◆ **Exercise prompt**: Exactly one number should make up the answer: how many lines of the listing contain the string "built".

BEGIN

(** * The metadata layer of zarr-python: value codec, chunk key encodings,
      metadata document discovery

    A shallow embedding of

    - [src/zarr/_serialization.py]           (module [Serialization]),
    - [src/zarr/core/chunk_key_encodings.py] (module [ChunkKeyEncodings]),
    - [src/zarr/core/metadata/_io.py]        (module [MetadataIO]),
    - [src/zarr/errors.py]                   (the exception classes, in
      [Py.exn]; their hierarchy and messages in module [Errors]),
    - [src/zarr/api/synchronous.py]          (module [Synchronous]: the
      argument handling of [open] and [create]),

    over a model of the Python values and built-ins they use (module
    [Py]), followed by the properties of these functions.

    Python values are a closed universe [pyval]; a raised exception is the
    [Raise] branch of [result].  Integers are unbounded ([Z]), strings are
    ASCII strings, floats and numpy values are not part of the universe. *)

From Stdlib Require Import ZArith Ascii String DecimalString DecimalZ.
From stdpp Require Import base option list strings gmap.

Local Open Scope Z_scope.
#[local] Set Warnings "-register-all".

(** ** Exceptions and the error monad *)

Module Py.

(** The exception classes that the embedded code can raise: Python's
    built-in ones and the classes of [zarr/errors.py]. *)
Inductive exn : Type :=
| TypeError
| ValueError
| KeyError
| AttributeError
| AssertionError
| StopIteration
| RecursionError
| Exception_                    (* a bare [Exception(...)] *)
| ContainsGroupError
| ContainsArrayError
| ContainsArrayAndGroupError
| MetadataValidationError
| ZarrVersionValidationError
| NodeTypeValidationError.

END

◆ **Exercise answer**: 2